Nesse sentido, a presidenta concordou em defender a proposta do Movimento, que prevê o título de concessão de uso da terra, o direito à herança, mas que a venda seja proibida.

Desapropriação de novas áreas

Durante o governo Dilma, pouco mais de 76 mil famílias foram assentadas, segundo dados do Instituto Nacional de Colonização e Reforma Agrária (Incra). A maioria desses números, entretanto, se refere à regularização fundiária na Amazônia, e não decretos de desapropriação de novas áreas.

“Todo ano tem luta. Fazemos as jornadas de abril, agosto, outubro. O governo faz a promessa mas nada acontece. Os técnicos do Incra falam que a Reforma Agrária não é a prioridade da presidenta”, disse Amorim.

Nessa linha, os Sem Terra apontaram a necessidade de criar uma interministerial para agilizar e resolver os problemas dos acampados. “O Incra está desestruturado e sem ingerência, e está sendo conduzido de uma maneira conservadora”, apontou Jaime, ao colocar a prioridade em construir uma meta emergencial para resolver os problemas das áreas que estão com maiores conflitos.

Há tempos que servidores do Incra relatam para o governo federal um déficit na sua capacidade operacional e uma desvalorização do corpo técnico. Desde 2006, cerca de 40% dos servidores saíram do órgão e mais de 2000 pessoas se aposentaram, diminuindo a capacidade operacional em mais de 50%.

Perímetros Irrigados

No objetivo de solucionar parte dos problemas das famílias acampadas, que em todo o país somam cerca de 150 mil, os Sem Terra expuseram a problemática em torno das áreas de perímetro irrigado no nordeste brasileiro.

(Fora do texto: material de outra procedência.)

(** * VL53L5cx: a configuration-and-polling facade over the vendor ULD

    Shallow embedding of [src/VL53L5cx.cpp].  The facade object owns a
    driver handle [_dev] and a result frame [_results]; every method is a
    computation over the object, the sensor hardware and the log of the
    driver calls issued so far.  [Debugger::reportForever] never returns:
    a computation that reaches it ends in [Fatal] and nothing after it
    runs. *)

From Stdlib Require Import ZArith List String Ascii Bool Lia.
Import ListNotations.
Open Scope Z_scope.

Set Implicit Arguments.

(** ** Machine integers

    Values of the C++ integer types are integers of [Z]; a narrowing
    conversion is written out. *)

Definition to_uint8 (z : Z) : Z := z mod 256.

Definition is_uint8 (z : Z) : Prop := 0 <= z < 256.

(** A C array read: [None] outside the array, where the C++ is undefined. *)
Definition array_get (a : list Z) (i : Z) : option Z :=
  if i <? 0 then None else nth_error a (Z.to_nat i).

(** ** Enumerations *)

Inductive resolution_t := RESOLUTION_4X4 | RESOLUTION_8X8.
Inductive target_order_t := TARGET_ORDER_STRONGEST | TARGET_ORDER_CLOSEST.

(** The vendor's macros, kept symbolic. *)
Inductive vl_resolution := VL53L5CX_RESOLUTION_4X4 | VL53L5CX_RESOLUTION_8X8.
Inductive vl_target_order :=
  VL53L5CX_TARGET_ORDER_STRONGEST | VL53L5CX_TARGET_ORDER_CLOSEST.
Inductive vl_ranging_mode :=
  VL53L5CX_RANGING_MODE_CONTINUOUS | VL53L5CX_RANGING_MODE_AUTONOMOUS.

(** Modelled from the spec: the number of zones of a grid (the vendor
    header with the macros' values is not part of the sources): 4x4 or 8x8. *)
Definition zones (r : resolution_t) : Z :=
  match r with RESOLUTION_4X4 => 16 | RESOLUTION_8X8 => 64 end.

(** ** The result frame

    [VL53L5CX_ResultsData] is declared by the vendor header; the fields the
    facade reads are arrays, per zone or per target of a zone.  An element
    is kept as the integer the driver stored. *)
Record VL53L5CX_ResultsData := mkResults {
  ambient_per_spad : list Z;
  nb_target_detected : list Z;
  nb_spads_enabled : list Z;
  signal_per_spad : list Z;
  range_sigma_mm : list Z;
  distance_mm : list Z;
  target_status : list Z
}.

(** ** Diagnostics *)

Inductive fmt_arg := ArgNum (n : Z) | ArgStr (s : string).

Inductive outcome (A : Type) :=
| Ok (a : A)
| Fatal (fmt : string) (args : list fmt_arg).
Arguments Ok {A} a.
Arguments Fatal {A} fmt args.

Definition is_fatal {A} (o : outcome A) : bool :=
  match o with Ok _ => false | Fatal _ _ => true end.

(** ** Computations that may halt *)

Definition M (S A : Type) : Type := S -> outcome A * S.

Definition ret {S A} (a : A) : M S A := fun s => (Ok a, s).

Definition bind {S A B} (m : M S A) (k : A -> M S B) : M S B :=
  fun s =>
    match m s with
    | (Ok a, s') => k a s'
    | (Fatal f args, s') => (Fatal f args, s')
    end.

(** Modelled from the spec: [Debugger::reportForever] ([Debugger.hpp] is not
    part of the sources) takes a format string and its arguments, reports
    the message and halts for good. *)
Definition reportForever {S A} (fmt : string) (args : list fmt_arg) : M S A :=
  fun s => (Fatal fmt args, s).

Declare Scope facade_scope.
Delimit Scope facade_scope with facade.

Notation "x <- m ;; k" := (bind m (fun x => k))
  (at level 100, m at next level, right associativity) : facade_scope.
Notation "' pat <- m ;; k" := (bind m (fun x => match x with pat => k end))
  (at level 100, pat pattern, m at next level, right associativity)
  : facade_scope.
Notation "m ;; k" := (bind m (fun _ => k))
  (at level 100, right associativity) : facade_scope.

Open Scope facade_scope.

(** ** The messages *)

Definition nl : string := String (ascii_of_nat 10) EmptyString.

Definition msg_frequency : string :=
  "Ranging frequency for %s resolution must be at least 1 and no more than %d".
Definition msg_not_detected : string :=
  "VL53L5CX not detected at requested address".
Definition msg_loading : string := "VL53L5CX ULD Loading failed".
Definition msg_start : string := "start error = 0x%02X".
Definition msg_get_integration : string :=
  String.append "vl53l5cx_get_integration_time_ms failed, status %u" nl.
Definition msg_motion_init : string :=
  "Motion indicator init failed with status : %u".
Definition msg_motion_min : string :=
  "Motion indicator minimum distance must be at least 400mm".
Definition msg_motion_max : string :=
  "Motion indicator maximum distance must be greater than minimum".
Definition msg_motion_delta : string :=
  "Motion indicator maximum distance can be no greater than 1500mm above minimum distance".
Definition msg_motion_set : string :=
  String.append "Motion indicator set distance failed with status : %u" nl.
Definition msg_range : string := "%s must be between %d and %d".
Definition msg_calibrate : string :=
  "vl53l5cx_calibrate_xtalk failed, status %u".
Definition msg_ranging_mode : string :=
  String.append "vl53l5cx_set_ranging_mode failed, status %u" nl.

(** ** Driver calls, as they are logged *)

Inductive Call :=
| call_Reset_Sensor (pin : Z)
| call_is_alive
| call_init
| call_set_resolution (r : vl_resolution)
| call_set_target_order (o : vl_target_order)
| call_start_ranging
| call_stop_ranging
| call_check_data_ready
| call_get_ranging_data
| call_get_integration_time_ms
| call_set_integration_time_ms (ms : Z)
| call_set_ranging_mode (m : vl_ranging_mode)
| call_motion_indicator_init (r : vl_resolution)
| call_motion_indicator_set_distance_motion (dmin dmax : Z)
| call_calibrate_xtalk (reflectance samples distance : Z)
| call_get_caldata_xtalk.

Section Facade.

(** What the vendor driver keeps that the facade never looks at: the rest
    of the handle, the sensor behind the bus, the motion configuration. *)
Variables X W MC : Type.

(** The vendor's compile-time number of targets per zone. *)
Variable VL53L5CX_NB_TARGET_PER_ZONE : Z.

Record VL53L5CX_Configuration := mkConfiguration {
  platform_address : Z;
  streamcount : Z;
  internals : X
}.

(** A driver function reads and writes the handle and the sensor; an
    out-parameter is passed in and handed back. *)
Definition drv (A : Type) : Type :=
  VL53L5CX_Configuration -> W -> A * VL53L5CX_Configuration * W.

Record ULD := mkULD {
  Reset_Sensor : Z -> W -> W;
  vl53l5cx_is_alive : Z -> drv (Z * Z);
  vl53l5cx_init : drv Z;
  vl53l5cx_set_resolution : vl_resolution -> drv Z;
  vl53l5cx_set_target_order : vl_target_order -> drv Z;
  vl53l5cx_start_ranging : drv Z;
  vl53l5cx_stop_ranging : drv Z;
  vl53l5cx_check_data_ready : Z -> drv (Z * Z);
  vl53l5cx_get_ranging_data :
    VL53L5CX_ResultsData -> drv (Z * VL53L5CX_ResultsData);
  vl53l5cx_get_integration_time_ms : Z -> drv (Z * Z);
  vl53l5cx_set_integration_time_ms : Z -> drv Z;
  vl53l5cx_set_ranging_mode : vl_ranging_mode -> drv Z;
  motion_config_zero : MC;
  vl53l5cx_motion_indicator_init : MC -> vl_resolution -> drv (Z * MC);
  vl53l5cx_motion_indicator_set_distance_motion :
    MC -> Z -> Z -> drv (Z * MC);
  vl53l5cx_calibrate_xtalk : Z -> Z -> Z -> drv Z;
  vl53l5cx_get_caldata_xtalk : list Z -> drv (Z * list Z)
}.

Variable uld : ULD.

(** ** The object *)

Record VL53L5cx := mkVL53L5cx {
  _lpn_pin : Z;
  _dev : VL53L5CX_Configuration;
  _resolution : resolution_t;
  _target_order : target_order_t;
  _ranging_frequency : Z;
  _results : VL53L5CX_ResultsData
}.

Definition with_dev (d : VL53L5CX_Configuration) (o : VL53L5cx) : VL53L5cx :=
  mkVL53L5cx (_lpn_pin o) d (_resolution o) (_target_order o)
             (_ranging_frequency o) (_results o).

Definition with_results (r : VL53L5CX_ResultsData) (o : VL53L5cx) : VL53L5cx :=
  mkVL53L5cx (_lpn_pin o) (_dev o) (_resolution o) (_target_order o)
             (_ranging_frequency o) r.

(** The constructor assigns five members; [_results] and the rest of
    [_dev] keep what the storage held ([raw]). *)
Definition VL53L5cx_new (raw : VL53L5cx)
           (lpnPin deviceAddress : Z) (resolution : resolution_t)
           (targetOrder : target_order_t) (rangingFrequency : Z) : VL53L5cx :=
  mkVL53L5cx lpnPin
             (mkConfiguration deviceAddress
                              (streamcount (_dev raw)) (internals (_dev raw)))
             resolution targetOrder rangingFrequency (_results raw).

(** ** Computations *)

Record Sys := mkSys {
  this : VL53L5cx;
  hw : W;
  calls : list Call
}.

(** A call into the driver: logged, then run on the handle and the sensor. *)
Definition driver {A} (c : Call) (f : drv A) : M Sys A :=
  fun s =>
    let '(a, d, w) := f (_dev (this s)) (hw s) in
    (Ok a, mkSys (with_dev d (this s)) w (calls s ++ [c])).

Definition platform (c : Call) (f : W -> W) : M Sys unit :=
  fun s => (Ok tt, mkSys (this s) (f (hw s)) (calls s ++ [c])).

Definition get {A} (f : VL53L5cx -> A) : M Sys A :=
  fun s => (Ok (f (this s)), s).

Definition set_results (r : VL53L5CX_ResultsData) : M Sys unit :=
  fun s => (Ok tt, mkSys (with_results r (this s)) (hw s) (calls s)).

Definition vl_resolution_of (r : resolution_t) : vl_resolution :=
  match r with
  | RESOLUTION_4X4 => VL53L5CX_RESOLUTION_4X4
  | RESOLUTION_8X8 => VL53L5CX_RESOLUTION_8X8
  end.

Definition vl_target_order_of (o : target_order_t) : vl_target_order :=
  match o with
  | TARGET_ORDER_STRONGEST => VL53L5CX_TARGET_ORDER_STRONGEST
  | TARGET_ORDER_CLOSEST => VL53L5CX_TARGET_ORDER_CLOSEST
  end.

(** ** The filters *)

Definition bozoFilter (cond : bool) (msg : string) : M Sys unit :=
  if cond then reportForever msg [] else ret tt.

Definition checkStatus (error : Z) (fmt : string) : M Sys unit :=
  if negb (error =? 0) then reportForever fmt [ArgNum error] else ret tt.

Destas 150 mil famílias que esperam por um pedaço de terra, em torno de 60% estão concentradas no nordeste. Em paralelo a isso, há 80 mil lotes vagos nas áreas de perímetro irrigado, o que possibilitaria assentar todas as famílias da região.

As políticas desenvolvidas nessas áreas, no entanto, priorizam as parcerias com empresas privadas em detrimento de resolver os problemas sociais da região. “As Parcerias Público Privadas são uma afronta ao desenvolvimento regional. É preciso construir um plano de recuperação para resolver o problema da terra no nordeste”, enfatizou Amorim.

O Departamento de Obras Contra a Seca (Dnocs), órgão responsável pelo controle dessas áreas, é apontado pelos movimentos sociais como um reduto da oligarquia local, impedindo que políticas de caráter mais social possam ser desenvolvidas. “É preciso romper com esse órgão e passar a responsabilidade para o Incra”, disse João Pedro Stedile.

“Vou olhar pessoalmente a questão dos perímetros irrigados”, garantiu a presidenta.

Seca

Em 2012, parte da população nordestina viveu a pior seca dos últimos 50 anos, gerando diversas dificuldades sociais e econômicas na região. Quatro milhões de animais morreram na estiagem, quando mais de 1200 municípios decretaram emergência.

“A pior seca é aquela que a gente vive”, lembrou Débora ao denunciar que “muitas políticas do governo, como água, crédito, carro pipa não estão chegando aos assentados”.

“A seca não é uma maldição divina, temos que controlá-la, e não brigar contra ela. Listemos e façamos o que é urgente”, respondeu a presidenta, ao apontar diversas medidas emergenciais construídas nos últimos anos para solucionar esse problema.

Por outro lado, Débora alegou uma série de burocracias para acessar os créditos referentes a essas políticas.

PAA

Reconhecida pelas organizações como uma política importante que garante aos assentados a venda de sua produção, o Programa de Aquisição de Alimentos (PAA) precisa ter seu orçamento aumentado, segundo os Sem Terra.

“O volume de dinheiro hoje do PAA atinge apenas 5% das famílias assentadas. É urgente e necessário colocar mais dinheiro na Companhia Nacional de Abastecimento (Conab) para potencializar e massificar a produção”, cobrou Stedile, que foi respondido com o comprometimento de Dilma em determinar que o Ministério do Desenvolvimento Social (MDS) disponha mais recursos para ampliar a ação desses programas.

Para Débora Nunes, a luta e o congresso realizado pelos Sem Terra ao longo dessa semana permitiu recolocar a pauta da Reforma Agrária no governo e na sociedade. “Pudemos denunciar os problemas e mostrar a necessidade de soluções emergenciais. Mas seguiremos nos mobilizando para pressionar que essas promessas tenham respostas rápidas e reais”, afirmou.